Dude, do some research before you speak, or at least look good at the photos, it has integrated diodes and it has external too
Dude, please be so kind and show (with arrows) where are rectifiers. Seems, you don't even comprehend what rectifiers I am talking about - obviously not about diode at buck converter output [rofl]
and its IEEE 802.3af compliant.
Dude, you are The One who needs to do some research - about IEEE 802.3af compliance.
Hint: clause "33.4.1 isolation"
Found another two PoE hat designs... Opinions?
eBay auction: #263811907135
https://www.tindie.com/products/canerdurmusoglu/power-over-ethernet-hat-for-raspberry-pi3-model-b/
The first one does look better made and it does have real opto feedback so its output should be nice and stable. It has decent sized capacitors on it to smooth things out including some ferrite filters to really clean it up. The parts look reasonably well cooled and it has troughhole connectors. Looks quite good. Tho the isolation doesn't look that great(But it is there so that's a big plus) and the capacitors that bridge the primary and secundary side look kinda small to meet the kilovolt voltage ratings and the way that they route the output back to that capacitor makes a significant loop area in there and probably makes a good antenna to radiate out switching noise.
The other one i couldn't reverse engineer very far from the photos but its quite neat in how compact it is, hopefully they did it properly and met the spec.
EDIT: And yes the ebay module is the best i seen so far in this whole thread.
Found another two PoE hat designs... Opinions?
eBay auction: #263811907135
https://www.tindie.com/products/canerdurmusoglu/power-over-ethernet-hat-for-raspberry-pi3-model-b/
Both isolated.

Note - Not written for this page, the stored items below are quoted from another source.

(** The attribute value of a field whose default is [None]. *)
Definition attr {A} (f : field (option A)) : option A :=
  match f with
  | Unset => None
  | Given v => v
  end.

Module TaskUpdate.
Record t := mk {
  title : field (option string);
  description : field (option string);
  status : field (option TaskStatus.t);
  priority : field (option TaskPriority.t);
  is_completed : field (option bool);
  due_date : field (option datetime);
  estimated_hours : field (option float);
  actual_hours : field (option float);
  assignee_id : field (option Z);
  tag_ids : field (option (list Z))
}.
End TaskUpdate.

Module PaginationParams.
Record t := mk { skip : Z; limit : Z }.
End PaginationParams.

(** ** Response models *)

Module UserRead.
Record t := mk {
  username : string;
  email : string;
  full_name : option string;
  is_active : bool;
  id : Z;
  created_at : datetime;
  updated_at : datetime
}.

Definition model_validate (u : User.t) : t :=
  mk (User.username u) (User.email u) (User.full_name u) (User.is_active u)
     (User.id u) (User.created_at u) (User.updated_at u).
End UserRead.

Module ProjectRead.
Record t := mk {
  name : string;
  description : option string;
  is_active : bool;
  id : Z;
  created_at : datetime;
  updated_at : datetime;
  owner_id : option Z
}.

Definition model_validate (p : Project.t) : t :=
  mk (Project.name p) (Project.description p) (Project.is_active p)
     (Project.id p) (Project.created_at p) (Project.updated_at p)
     (Project.owner_id p).
End ProjectRead.

Module TagRead.
Record t := mk {
  name : string;
  color : option string;
  id : Z;
  created_at : datetime
}.

Definition model_validate (g : Tag.t) : t :=
  mk (Tag.name g) (Tag.color g) (Tag.id g) (Tag.created_at g).
End TagRead.

Module CommentRead.
Record t := mk {
  content : string;
  id : Z;
  created_at : datetime;
  updated_at : datetime;
  task_id : option Z;
  author_id : option Z
}.

Definition model_validate (c : Comment.t) : t :=
  mk (Comment.content c) (Comment.id c) (Comment.created_at c)
     (Comment.updated_at c) (Comment.task_id c) (Comment.author_id c).
End CommentRead.

Module TaskRead.
Record t := mk {
  title : string;
  description : option string;
  status : TaskStatus.t;
  priority : TaskPriority.t;
  is_completed : bool;
  due_date : option datetime;
  estimated_hours : option float;
  actual_hours : option float;
  id : Z;
  created_at : datetime;
  updated_at : datetime;
  project_id : option Z;
  assignee_id : option Z;
  parent_task_id : option Z
}.

Definition model_validate (k : Task.t) : t :=
  mk (Task.title k) (Task.description k) (Task.status k) (Task.priority k)
     (Task.is_completed k) (Task.due_date k) (Task.estimated_hours k)
     (Task.actual_hours k) (Task.id k) (Task.created_at k)
     (Task.updated_at k) (Task.project_id k) (Task.assignee_id k)
     (Task.parent_task_id k).
End TaskRead.

Module TaskReadWithRelations.
Record t := mk {
  base : TaskRead.t;
  project : option ProjectRead.t;
  assignee : option UserRead.t;
  parent_task : option TaskRead.t;
  subtasks : list TaskRead.t;
  tags : list TagRead.t;
  comments : list CommentRead.t
}.
End TaskReadWithRelations.

(** [ResponseModel[T]]: the standard successful response. *)
Module ResponseModel.
Record t (T : Type) := mk {
  success : bool;
  message : string;
  data : option T
}.

(** [ResponseModel(data=d)]: the other fields take their defaults. *)
Definition of_data {T} (d : T) : t T := mk true "OK" (Some d).
End ResponseModel.

(** What [get_task_stats] returns (a plain [dict]). *)
Module Stats.
Record t := mk {
  total_tasks : Z;
  completed_tasks : Z;
  pending_tasks : Z;
  in_progress_tasks : Z;
  completion_rate : number
}.
End Stats.

(* ===================================================================== *)
(** * 3. The database and the session                                     *)
(* ===================================================================== *)

(** The tables of [SQLModel.metadata], each in the order of its rowid. *)
Record DB := mkDB {
  users : list User.t;
  projects : list Project.t;
  tags : list Tag.t;
  tasks : list Task.t;
  tasktaglink : list TaskTagLink.t;
  comments : list Comment.t
}.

Good. Isolation is "must have" for anything that is more than just hobby toy for living room installation.
Ebay module clearly have two rectifiers meaning - will work with any polarity. It also have optoisolated feedback, thus supposedly good regulation at any load. From what I see, eBay module is best I have seen (visually).
That IVMTECH module seems to be "OK-ish" but unfortunately no isolated feedback, nor input rectifiers are visible on top of the daughterboard PCB. There are some hints that most likely some components are on the bottom. Hard to tell. Have to see both sides.
Found another two PoE hat designs... Opinions?
eBay auction: #263811907135
https://www.tindie.com/products/canerdurmusoglu/power-over-ethernet-hat-for-raspberry-pi3-model-b/
Both isolated. Good. Isolation is "must have" for anything that is more than just hobby toy for living room installation.
Ebay module clearly have two rectifiers meaning - will work with any polarity. It also have optoisolated feedback, thus supposedly good regulation at any load. From what I see, eBay module is best I have seen (visually).
That IVMTECH module seems to be "OK-ish" but unfortunately no isolated feedback, nor input rectifiers are visible on top of the daughterboard PCB. There are some hints that most likely some components are on the bottom. Hard to tell. Have to see both sides.
The feedback on that site doesn't look too good.
Also looks that there are no rectifiers nor reverse polarity protection diode
Claiming "IEEE 802.3af POE" is so wrong.
Dude, do some research before you speak, or at least look good at the photos, it has integrated diodes and it has external too
Dude, please be so kind and show (with arrows) where are rectifiers. Seems, you don't even comprehend what rectifiers I am talking about - obviously not about diode at buck converter output [rofl]
The rectifier is internal to the IC. This is not hard to understand.
The rectifier is internal to the IC. This is not hard to understand.
I just missed to carefully read DS of Si3402. Two on-chip input diode bridges confirmed, case closed.
intro to the test video for the NavoLabs PoE hat
What kind of boggles me is that they would release this as is. That's a pretty major flaw. Didn't they test the design first? "It passes electrical rules check, ship it!"